Lors d’une rencontre avec la CEDEAO, je leur ai dit, aujourd’hui c’est le Mali, le Niger et le Burkina Faso, demain les pays côtiers vont être attaqués. Parce que prendre en charge les pays sahéliens, parce qu’ils ont des ressources immenses, ils auront besoin des relations internationales des pays côtiers….
C’est le chronogramme qui constitue le principal blocage. Que proposez-vous?
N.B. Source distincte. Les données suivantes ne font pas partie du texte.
(** A toy digest that satisfies the laws. *)
Definition toy_hex (bs : bytes) : bytes := concat ((λ _, [byte_of 48; byte_of 49]) <$> bs).
#[local] Instance toy_hashing : Hashing := {
  crc32c data := lenN data;
  md5_digest data := replicate 16 Byte.x00;
  hex_encode := toy_hex;
}.
#[local] Instance toy_hashing_laws : HashingLaws.
Proof.
  split; [done| |].
  - intros bs. induction bs as [|b bs IH]; [done|]. exact IH.
  - intros bs. induction bs as [|b bs IH]; [done|].
    change (hex_encode (b :: bs)) with ([byte_of 48; byte_of 49] ++ hex_encode bs).
    rewrite length_app, IH. cbn [length]. lia.
Qed.

Lemma hash_data_sendable_witness :
  sendable 256 (hash_data sample_file CRC32) ∧ sendable 256 (hash_data sample_file MD5).
Proof. split; apply (hash_data_sendable sample_file). Defined.
(* ===== verification/Digests.v ===== *)
(** The digests themselves: CRC-32C, MD5 and the hexadecimal form, an instance of
    the interface [Hashing] of HashFile.v with which the tests of the repository
    and the witnesses run.  The crates crc32c, md-5 and hex are not part of the
    program; these definitions follow RFC 3720 (appendix B.4) and RFC 1321. *)

From stdpp Require Import base option list numbers strings.
From Stdlib Require Import NArith Lia.
From S2P Require Import Prelude Utf8 HashFile Text.
#[local] Open Scope N_scope.

(** ** Hexadecimal *)

Definition hex_digit (n : N) : byte := byte_of (if n <? 10 then 48 + n else 87 + n).
Definition hex (bs : bytes) : bytes :=
  concat ((λ b, [hex_digit (byte_val b / 16); hex_digit (byte_val b mod 16)]) <$> bs).

(** ** CRC-32C, bit by bit *)

Definition ones32 : N := 4294967295.

Definition crc_bit (crc : N) : N :=
  if N.testbit crc 0 then N.lxor (N.shiftr crc 1) 2197175160 else N.shiftr crc 1.
Definition crc_byte (crc : N) (b : byte) : N := Nat.iter 8 crc_bit (N.lxor crc (byte_val b)).
Definition crc32c_of (data : bytes) : N := N.lxor (fold_left crc_byte data ones32) ones32.

(** ** MD5 *)

Definition w32 (n : N) : N := n mod 4294967296.
Definition rotl (x c : N) : N := N.lor (w32 (N.shiftl x c)) (N.shiftr x (32 - c)).

Definition le_bytes (w : nat) (n : N) : bytes := reverse (be_bytes w n).
Definition le_val (bs : bytes) : N := be_val (reverse bs).

(** The integer parts of 2^32 |sin i|, for i from 1 to 64. *)
Definition md5_sines : list N :=
  [3614090360; 3905402710; 606105819; 3250441966; 4118548399; 1200080426; 2821735955; 4249261313;
   1770035416; 2336552879; 4294925233; 2304563134; 1804603682; 4254626195; 2792965006; 1236535329;
   4129170786; 3225465664; 643717713; 3921069994; 3593408605; 38016083; 3634488961; 3889429448;
   568446438; 3275163606; 4107603335; 1163531501; 2850285829; 4243563512; 1735328473; 2368359562;
   4294588738; 2272392833; 1839030562; 4259657740; 2763975236; 1272893353; 4139469664; 3200236656;
   681279174; 3936430074; 3572445317; 76029189; 3654602809; 3873151461; 530742520; 3299628645;
   4096336452; 1126891415; 2878612391; 4237533241; 1700485571; 2399980690; 4293915773; 2240044497;
   1873313359; 4264355552; 2734768916; 1309151649; 4149444226; 3174756917; 718787259; 3951481745].
Definition md5_shifts : list (list N) :=
  [[7; 12; 17; 22]; [5; 9; 14; 20]; [4; 11; 16; 23]; [6; 10; 15; 21]].

Record Md5 := MkMd5 { md5_a : N; md5_b : N; md5_c : N; md5_d : N }.

Definition md5_init : Md5 := MkMd5 1732584193 4023233417 2562383102 271733878.

(** Operation [i] on the words [m] of a chunk. *)
Definition md5_op (m : list N) (s : Md5) (i : nat) : Md5 :=
  let '(MkMd5 a b c d) := s in
  let not x := N.lxor x ones32 in
  let '(f, g) :=
    match (i / 16)%nat with
    | 0%nat => (N.lor (N.land b c) (N.land (not b) d), i)
    | 1%nat => (N.lor (N.land d b) (N.land (not d) c), ((5 * i + 1) mod 16)%nat)
    | 2%nat => (N.lxor (N.lxor b c) d, ((3 * i + 5) mod 16)%nat)
    | _ => (N.lxor c (N.lor b (not d)), ((7 * i) mod 16)%nat)
    end in
  let x := w32 (a + f + default 0 (md5_sines !! i) + default 0 (m !! g)) in
  let r := default 0 (default [] (md5_shifts !! (i / 16)%nat) !! (i mod 4)%nat) in
  MkMd5 d (w32 (b + rotl x r)) b c.

(** [n] pieces of [k] bytes. *)
Fixpoint pieces (n k : nat) (bs : bytes) : list bytes :=
  match n with O => [] | S n => take k bs :: pieces n k (drop k bs) end.

Definition md5_chunk (s : Md5) (chunk : bytes) : Md5 :=
  let m := le_val <$> pieces 16 4 chunk in
  let '(MkMd5 a b c d) := fold_left (md5_op m) (seq 0 64) s in
  MkMd5 (w32 (md5_a s + a)) (w32 (md5_b s + b)) (w32 (md5_c s + c)) (w32 (md5_d s + d)).

(** Padded with a bit 1, zeroes and the length in bits. *)
Definition md5_padded (data : bytes) : bytes :=
  let zeroes := ((119 - length data mod 64) mod 64)%nat in
  data ++ [byte_of 128] ++ replicate zeroes Byte.x00 ++ le_bytes 8 (8 * lenN data).

Definition md5_of (data : bytes) : bytes :=
  let padded := md5_padded data in
  let s := fold_left md5_chunk (pieces (length padded / 64) 64 padded) md5_init in
  le_bytes 4 (md5_a s) ++ le_bytes 4 (md5_b s) ++ le_bytes 4 (md5_c s) ++ le_bytes 4 (md5_d s).

(** ** The interface *)

Definition digests : Hashing := {|
  crc32c := crc32c_of;
  md5_digest := md5_of;
  hex_encode := hex;
|}.
#[local] Existing Instance digests.

Lemma digests_laws : HashingLaws.
Proof.
  split.
  - intros data. cbn. unfold md5_of, le_bytes. cbv zeta. by rewrite !length_app, !length_reverse, !length_be_bytes.
  - intros bs. cbn. induction bs as [|b bs IH]; [done|].
    unfold hex. cbn [fmap list_fmap concat app]. destruct b; exact IH.
  - intros bs. cbn. induction bs as [|b bs IH]; [done|].
    unfold hex in *. cbn [fmap list_fmap concat app length]. rewrite IH. lia.
Qed.

(** The check values of the standards. *)
Example crc32c_check : crc32c (str "123456789") = 3808858755.
Proof. vm_compute. reflexivity. Qed.
Example md5_abc : hex (md5_of (str "message digest")) = str "f96b697d7cb7938d525a2f31aaf161d0".
Proof. vm_compute. reflexivity. Qed.
Example md5_two_chunks :
  hex (md5_of (str "12345678901234567890123456789012345678901234567890123456789012345678901234567890"))
  = str "57edf4a22be3c955ac49da2e2107b67a".
Proof. vm_compute. reflexivity. Qed.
Le dialogue doit continuer. Avec ce dialogue, je pense que c’est l’affirmation de notre souveraineté qui est évidente aujourd’hui avec la solidarité des Maliens. C’est pourquoi, il faut arrêter de diviser les Maliens pour que nous nous rassemblions tous autour des autorités de la transition. Même si les autorités ne s’expriment réellement pas sur leur programme politique.
Donc cinq (5) ans, c’est excessif. Mais, elles ont dit que c’est une base de discussion avec la CEDEAO. Cela veut dire que même si les autorités avaient proposé un chronogramme de 2 ans, la CEDEAO allait prendre des sanctions. Elle était prête à cela. Parce que le Mali n’est pas allé imposer, mais plutôt proposer. Toutefois, je propose aux autorités maliennes de ne pas sortir de la CEDEAO pour l’esprit panafricain. Mais de préparer la voie de recours pour sortir de l’UEMOA et de bâtir notre propre monnaie.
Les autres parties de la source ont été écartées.